Event Production

Stage Truss & Rigging - A Vendor Guide for India 2026

Quick Answer
Stage truss and rigging is the load-bearing skeleton of every modern event - the structural system that hangs lighting, audio, video, and decor. India's rigging market in 2026 has matured significantly, with serious vendors using ProLyte, Global Truss, Eurotruss and Indian-fabricated equivalents, paired with chain motors from CM, Stagemaker, ProLyfter or VMB. Pricing ranges from Rs 8K-25K per day for small ladder truss with manual hoists to Rs 3-8L per day for large festival roof systems with multiple motor lines. The vendors who win in 2026 are the ones with rated, certified gear, qualified riggers, and clean documentation - not the ones with the cheapest weekly rate.

Why Rigging Is the Most Critical Hidden Layer of an Event

Every visible element on a modern event stage - the LED wall, the line array hangs, the moving lights, the truss-mounted decor - depends on rigging that the audience never sees and the client rarely thinks about until something goes wrong.

When something goes wrong in rigging, it doesn't go gently wrong. Truss failures, motor failures and rigging-point failures are the highest-consequence incidents in live events globally. The reason most Indian agencies haven't had a serious incident is good fortune as much as good practice.

In 2026, the conversation is changing. Larger venues, larger sponsors, and larger insurers are starting to demand rigging documentation. Agencies that don't have it are starting to lose work.

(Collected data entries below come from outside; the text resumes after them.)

(** C5. When the forward action of the step at index 0 fails with [e],
    [execute] returns [err e] and the only call it has made is that forward
    action: no compensate function is called. *)
Theorem first_step_failure this o fuel args m t e w' regs :
  heap m !! this = Some o ->
  _transactions o !! 0 = Some t ->
  ITransaction.execute t args (world m) = (Rejected e, w', regs) ->
  1 <= fuel ->
  Saga.execute type_error fuel this args m =
    (Normal (err e),
     Machine (push_all (resolve t <$> regs) (heap m)) w'
             (calls m ++ [Call Execute 0 args (Rejected e)])).
Proof.
  intros Hthis Ht Hrun Hfuel.
  destruct fuel as [|fuel]; [lia|]. destruct m as [h w cs]. simpl in *.
  unfold Saga.execute, bind.
  by rewrite (execute_step_rejected type_error this o h w cs fuel 0 args t e w' regs
                Hthis Ht Hrun).
Qed.
(** C6. On a saga without steps [execute] returns [ok] at once, for any
    initial value: the machine is as before, so the call log has no new
    entry, forward or compensate. *)
Theorem empty_saga this o fuel args m :
  heap m !! this = Some o ->
  _transactions o = [] ->
  Saga.execute type_error fuel this args m = (Normal (ok tt), m).
Proof.
  intros Hthis Hnil.
  unfold Saga.execute, bind.
  destruct fuel; cbn [Saga.execute_for]; unfold bind;
    rewrite (get_transactions_run type_error this m o) by done;
    by rewrite Hnil.
Qed.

Truss Types and What They're Used For

Truss is rated by its construction (box, triangle, ladder, plate) and load capacity. The standard families used in Indian events:

Box Truss (4-chord)

The workhorse of festival and large event rigging. Four parallel chords with diagonal bracing.

  • F32 / 290mm box - small to mid corporate events, indoor stages
  • F34 / 30cm box - most common mid-size truss in India
  • F44 / 40cm box - festival sub-stages, large corporate
  • F52 / 52cm and larger - festival main stages, large roof systems

Load ratings vary widely. A 30cm box truss in 6m span typically rates 700-1,200 kg uniformly distributed load (UDL); shorter spans rate higher.

Triangle Truss (3-chord)

Lighter, used for decor, branding, accent lighting - not for heavy LED walls or audio hangs.

Ladder / Single Truss

Used for low-load applications: lighting backdrops, banner support, light decor.

Plated / Pre-Rig Truss

Pre-rigged trussing systems with built-in fixture mounts, used heavily in touring. Less common in Indian events but rising.

The right truss for any job is the one whose rated load capacity exceeds the actual load with adequate safety factor (industry-standard 7:1 or 10:1 depending on application). "Looks strong enough" is not engineering. The vendor should be able to provide a load calculation sheet for any major rig.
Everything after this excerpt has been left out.